Reality in the Bright Sun
Can I outrun the advancing zombies on my motorcycle? Those words echo in the darker chasms of my mind, a river of fear flows through the abyss and I’ve slowly overcome by a fever of fear and anxiety. Far above there’s panic in the world. And the only treatment, or at least the one I reach for first is to go for a ride.
Riding imparts a quiet solitidue in my head. It can wash away the darkness and leave me standing in the sunlight, upright, calm and with a renewed perspective on the day. Or at least that’s my hope as I push the BMW K75 out of the garage.
I’m attracted to stories containing threads of melancholy and loss; especially in literature and movies. Irresistible forces and frightening odds with a protaginest who emerges beaten and bruises, heavy with grief yet triumphant as a representative of all that’s good with humanity. It’s never been clear to me why I’m attracted to these stories. I’m neither a hero in life or in the fantasies that drift through dream and consciousness.

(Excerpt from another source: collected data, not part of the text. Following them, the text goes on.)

(** * patternmatcher.matching.common: a shallow embedding

    The module [patternmatcher/matching/common.py] enumerates the substitutions
    under which a pattern matches a list of subject expressions, for operators
    that may be associative and/or commutative.  Generators are embedded as
    store-passing computations that return the yielded values in order together
    with the exception (if any) that ended the enumeration; substitutions are
    objects of a store, so that copies, aliases and in-place updates are
    visible. *)

From stdpp Require Import base option list strings gmap fin_maps.

Set Default Proof Using "Type".
Set Warnings "-register-all,-clear-no-such-hyp".
Open Scope string_scope.
Open Scope list_scope.
Open Scope nat_scope.

(** ** Expressions *)

(** A Python class, given by its name and the names of its proper ancestors
    (the tail of its method resolution order). *)
Record Class := MkClass { cname : string; cbases : list string }.

Global Instance Class_eq_dec : EqDecision Class.
Proof. solve_decision. Defined.

(** [issubclass c d]: [d] is [c] itself or one of its ancestors. *)
Definition issubclass (c d : Class) : bool :=
  bool_decide (c = d) || bool_decide (cname d ∈ cbases c).

(** An operator class with its two class attributes. *)
Record OpClass := MkOp { op_class : Class; associative : bool; commutative : bool }.

Global Instance OpClass_eq_dec : EqDecision OpClass.
Proof. solve_decision. Defined.

(** Modelled from the spec: the constraints of the module [constraints],
    missing from the sources; callable predicates over a substitution that
    compose by conjunction.  A custom constraint is named by an identifier,
    which the matchers interpret through a parameter, and [MultiConstraint]
    holds the constraints it is the conjunction of. *)
Inductive Constraint :=
| CustomConstraint (id : nat)
| MultiConstraint (constraints : list Constraint).

Fixpoint Constraint_eq_dec (c d : Constraint) {struct c} : {c = d} + {c <> d}.
Proof.
  decide equality.
  - apply Nat.eq_dec.
  - apply (List.list_eq_dec Constraint_eq_dec).
Defined.

Global Instance Constraint_eq : EqDecision Constraint := Constraint_eq_dec.

(** Modelled from the spec: the expression classes of the module
    [expressions], missing from the sources; a symbol with its class and
    name, a wildcard ([symbol_type] is set for a [SymbolWildcard]), a named
    variable around an expression, and an operation with its operator class
    and operands; each may carry a constraint. *)
Inductive Expression :=
| Symbol (cls : Class) (name : string) (constraint : option Constraint)
| Wildcard (min_count : nat) (fixed_size : bool) (symbol_type : option Class)
    (constraint : option Constraint)
| Variable_ (name : string) (expression : Expression) (constraint : option Constraint)
| Operation (op : OpClass) (operands : list Expression) (constraint : option Constraint).

Fixpoint Expression_eq_dec (e1 e2 : Expression) {struct e1} : {e1 = e2} + {e1 <> e2}.
Proof.
  decide equality;
    first [ apply (List.list_eq_dec Expression_eq_dec) | exact (decide (_ = _)) ].
Defined.
(** * auto_captcha: a shallow embedding of the detector, the capture strategy,
      the fill engine, the provider adapters and the recognition dispatcher

    Sources embedded here:
    - [src/content/content.js]: [CaptchaDetector] and [AutoFill] (the bundled
      content script),
    - [src/content/captcha-detector.js]: the module version of
      [captureImgElement],
    - [src/api/openai-compatible.js], [src/api/claude-adapter.js] and the
      Gemini adapter: the constructors, [buildHeaders] and the request of
      [recognize],
    - the API manager: [getAdapter], [updateAdapter], [recognize],
    - the storage module: [getActiveConfig], [getSettings], [updateStats],
      [addHistory], and [addApiConfig], [updateApiConfig], [deleteApiConfig],
    - [src/content/content.js] further on: [captureSvgElement],
      [captureCanvasElement], [handleRecognize], [initElementPicker], and
      the service worker's [handleMessage] with its handlers,
    - element-picker.js: the picker it exposes as [window.__captchaPicker],
    - the adapters' treatment of the image data, and [testConnection] of
      the API manager.

    The detector is that of content.js.  The module version
    (captcha-detector.js) has the same [scan], [isLikelyCaptcha],
    [isCaptchaSize], [calculateConfidence] and [getMostLikelyCaptcha]; it
    differs in [matchesKeywords] (no [toString()], so that an svg element
    raises a type error), in [findRelatedInput] (a middle tier by distance and
    keyword) and in [captureImgElement].

    Conventions.  Pixel quantities are rationals ([Q]); JavaScript [NaN] and
    infinities do not occur in layout rectangles.  The sums and differences
    the program takes of them ([right] and [bottom] of a rectangle, the
    distances of [findRelatedInput]) are rounded to the nearest double.
    Milliseconds are integers ([Z]); the delay of a timer is what
    [setTimeout] makes of its argument, a 32-bit integer that is not
    negative, and a timer fires when its delay is over, after what was due
    by then.  Strings are byte strings (UTF-8), so that [includes] on them
    agrees with [String.prototype.includes]; [toLowerCase] is modelled on
    the ASCII letters, which is where every keyword of the program lives.
    A property read on an element is what the page has there: on an
    element of the SVG namespace [className] is an object, and on a form
    the controls are found under their names before the form's own
    properties, so that a call on what was read may throw a [TypeError].
    The value of a text input holds no line feed and no carriage return.
    What the program does to its surroundings (events dispatched, requests
    made, time spent waiting, records written) is kept as a list of events
    next to the state. *)

From Stdlib Require Import QArith Qabs Qround Lqa ZArith String Ascii List Bool Lia.
From stdpp Require Import gmap strings list pretty.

It’s early morning with dazzling sunlight, welcomed after so many days of a monotone grayness that whispers to crawl into bed and go to sleep. The motorcycle moves smoothly along the highway as I head south along the front ridge of the Appalachian Mountains. It’s colder than I thought it would be, a few degrees below freezing, and my feet producing a dull ache as they give way to the cold. Another stop, this time for fuel and some time indoors to allow my body to warm.